THEO 60887 - Section 01: Faith, Reason, & the Church (CRN 28926)
Long Title: Faith, Reason, and the Church
Professor Francescan Murphy

Course Description:
This course will study Catholic teaching and theology on the relationshp between faith and reason. We will consider faith and reason in magisterial and conciliar documents (Trent and Vatican II), and in representative theologians of patristic, medieval and modern times such as Augustine, Bonaventure, Aquinas, Pascal, Newman, deLubac, and hans Urs von Balthasar. We will link the different magisterial and theological views of the relationship between faith and reason to ecclesiology.

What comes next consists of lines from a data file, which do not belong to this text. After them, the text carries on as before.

(* ===== verification/StateMachine.v ===== *)
(** * The session state machine

    [sessions/state_v2.py] ([TRANSITIONS], [transition] and the accessors),
    the rows of [db/models.py] it writes ([add_state_log]), and the callers
    that decide which edge to take: [SessionManager.control_session], the
    turn driver [_run_agent_safe] / [_finalize_turn] of
    [sessions/manager.py], the pause checkpoint and the compaction
    controller of [core/agent.py].

    A [World] is one session object together with its durable rows.  Every
    call takes an [Env] with what the call reads from outside: the clocks,
    whether SQLite accepts the write, and the open questions.  A call that
    raises in Python returns [Raise] with the world it leaves behind. *)
From S2P Require Import Prelude Events Session.

(** ** The transition graph *)
Definition TRANSITIONS : list ((SessionStateV2 * string) * SessionStateV2) := [
  ((IDLE_READY, "prompt-arrived"), SCOUTING);
  ((SCOUTING, "scout-done"), PROCESSING);
  ((SCOUTING, "scout-error"), FINALIZING);
  ((SCOUTING, "cancel-requested"), CANCELLING);
  ((PROCESSING, "compact-proactive"), COMPACTING);
  ((PROCESSING, "compact-critical"), COMPACTING);
  ((PROCESSING, "compact-overflow"), COMPACTING);
  ((COMPACTING, "compact-done"), PROCESSING);
  ((COMPACTING, "compact-done-paused"), PAUSE_REQUESTED);
  ((PAUSE_REQUESTED, "compact-proactive"), COMPACTING);
  ((PAUSE_REQUESTED, "compact-critical"), COMPACTING);
  ((PAUSE_REQUESTED, "compact-overflow"), COMPACTING);
  ((COMPACTING, "compaction-failed"), FINALIZING);
  ((PROCESSING, "compaction-failed"), FINALIZING);
  ((PROCESSING, "ask-user"), AWAITING_USER);
  ((PROCESSING, "pause-requested"), PAUSE_REQUESTED);
  ((PROCESSING, "cancel-requested"), CANCELLING);
  ((PROCESSING, "loop-complete"), FINALIZING);
  ((PROCESSING, "round-ceiling"), FINALIZING);
  ((PROCESSING, "stuck-loop"), FINALIZING);
  ((PROCESSING, "agent-error"), FINALIZING);
  ((PAUSE_REQUESTED, "pause-observed"), PAUSED);
  ((PAUSE_REQUESTED, "resume"), PROCESSING);
  ((PAUSE_REQUESTED, "loop-complete"), FINALIZING);
  ((PAUSE_REQUESTED, "round-ceiling"), FINALIZING);
  ((PAUSE_REQUESTED, "stuck-loop"), FINALIZING);
  ((PAUSE_REQUESTED, "agent-error"), FINALIZING);
  ((PAUSE_REQUESTED, "ask-user"), AWAITING_USER);
  ((PAUSE_REQUESTED, "workers-dispatched"), AWAITING_WORKERS);
  ((PAUSE_REQUESTED, "cancel-during-pause"), CANCELLING);
  ((PAUSE_REQUESTED, "compaction-failed"), FINALIZING);
  ((PAUSED, "resume"), PROCESSING);
  ((PAUSED, "cancel-during-pause"), CANCELLING);
  ((CANCELLING, "cancel-complete"), IDLE_READY);
  ((CANCELLING, "cancel-timeout"), IDLE_READY);
  ((FINALIZING, "cancel-requested"), CANCELLING);
  ((FINALIZING, "reflect-retry"), SCOUTING);
  ((FINALIZING, "eval-retry"), SCOUTING);
  ((FINALIZING, "turn-complete"), IDLE_READY);
  ((FINALIZING, "finalize-error"), IDLE_READY);
  ((AWAITING_USER, "answer-received"), SCOUTING);
  ((AWAITING_USER, "cancel-requested"), CANCELLING);
  ((AWAITING_USER, "question-dismissed"), IDLE_READY);
  ((PROCESSING, "workers-dispatched"), AWAITING_WORKERS);
  ((AWAITING_WORKERS, "workers-complete"), SCOUTING);
  ((AWAITING_WORKERS, "worker-timeout"), IDLE_READY);
  ((AWAITING_WORKERS, "cancel-requested"), CANCELLING);
  ((AWAITING_WORKERS, "reaper-unstick"), IDLE_READY);
  ((COMPACTING, "cancel-requested"), CANCELLING);
  ((COMPACTING, "agent-error"), FINALIZING);
  ((PROCESSING, "reaper-unstick"), IDLE_READY);
  ((SCOUTING, "reaper-unstick"), IDLE_READY);
  ((PAUSE_REQUESTED, "reaper-unstick"), IDLE_READY);
  ((PAUSED, "reaper-unstick"), IDLE_READY);
  ((AWAITING_USER, "reaper-unstick"), IDLE_READY);
  ((FINALIZING, "reaper-unstick"), IDLE_READY);
  ((COMPACTING, "reaper-unstick"), IDLE_READY);
  ((CANCELLING, "reaper-unstick"), IDLE_READY);
  ((SCOUTING, "cancel-timeout"), IDLE_READY);
  ((PROCESSING, "cancel-timeout"), IDLE_READY);
  ((COMPACTING, "cancel-timeout"), IDLE_READY);
  ((PAUSE_REQUESTED, "cancel-timeout"), IDLE_READY);
  ((PAUSED, "cancel-timeout"), IDLE_READY);
  ((AWAITING_USER, "cancel-timeout"), IDLE_READY);
  ((AWAITING_WORKERS, "cancel-timeout"), IDLE_READY);
  ((FINALIZING, "cancel-timeout"), IDLE_READY)].
(* ===== verification/Goals.v ===== *)
(** * Goals and the continuation outbox

    The goal tables of [db/models.py] ([create_goal] to
    [reconcile_orphan_goals]) and what the session manager does with them:
    [_maybe_enqueue_goal_continuation], [_limit_goal],
    [_renew_continuation_budget], [_admit_continuation] and
    [recover_goal_continuations] of [sessions/manager.py], the goal tools of
    [core/tools/builtin/goal_tools.py] and [_goal_budget_exceeded] of
    [core/agent.py].

    A table is the list of its rows in [id] order.  Each database call is one
    transaction: [ok = false] is a call SQLite refuses, which raises and
    leaves the tables as they were. *)
From S2P Require Import Prelude Events Session StateMachine Scheduler.
From stdpp Require Import pretty.
Local Open Scope Z_scope.

(** ** Rows *)
Inductive goal_status := GoalActive | GoalPaused | BudgetLimited | GoalComplete | GoalError.
#[export] Instance goal_status_eq_dec : EqDecision goal_status.
Proof. solve_decision. Defined.

Definition LIVE_STATUSES : list goal_status := [GoalActive; GoalPaused; BudgetLimited].

Record Goal := mkGoal {
  goal_id : Z;
  goal_session : string;
  objective : string;
  status : goal_status;
  token_budget : option Z;
  time_budget_s : option Z;
  continuation_budget : Z;
  continuations_used : Z;
  started_at : Z
}.
#[export] Instance Goal_settable : Settable Goal :=
  λ g, mkGoal (goal_id g) (goal_session g) (objective g) (status g) (token_budget g)
         (time_budget_s g) (continuation_budget g) (continuations_used g) (started_at g).

Inductive cont_status := CPending | CClaimed | CDispatched | CAbandoned.
#[export] Instance cont_status_eq_dec : EqDecision cont_status.
Proof. solve_decision. Defined.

THEO 60888 - Section 01: Science, Faith and Reason (CRN 30116)
Professor Raoul Rasoulipour

Course Description:
The twentieth century, and particularly the second half of it, saw not only the increase in findings of natural science, but also the rise of claims that in certain areas scientific findings have supplanted traditional metaphysical reasoning. This amounts to the claim that in the debate between faith and reason the role of reason is taken by science. Faith, if it does not completely atrophy, is faith in science and not faith in God. The latest debates between faith and scientific reason, often of an extremely speculative turn, are new phases to old debates over the perennial question: Is the universe just there, or is there some explanation for its physical character, and for its very existence?In this course we will examine the literature of both classical Christian and classical Islamic theology and philosophy in order to see how these traditions address the relationship between science, faith, and reason. The goal of the course is neither religious dialogue nor a comparison of the two traditions. Instead we will consider what resources both traditions offer intellectuals today who see science, religion and philosophy as partners in the quest to understand human existence and the natural world. No prior knowledge of Islam is needed in order to take this course. This course will be conducted with the help of extracts from original works of medieval and contemporary Christian and Muslim writers on some scientific topics (mathematics, medicine, chemistry, astronomy, physics, etc.) in addition to classical treatments of faith and reason (whether from Justin Martyr's Dialogue with Trypho, Tertullian's The Prescriptions against the Heretics, Ghazali's Deliverance from Error, and The Incoherence of the Philosophers, Aquinas' Summa Theologica or John Paul II's Fides et Ratio and the writings of Muslim "neo-Mutazilites").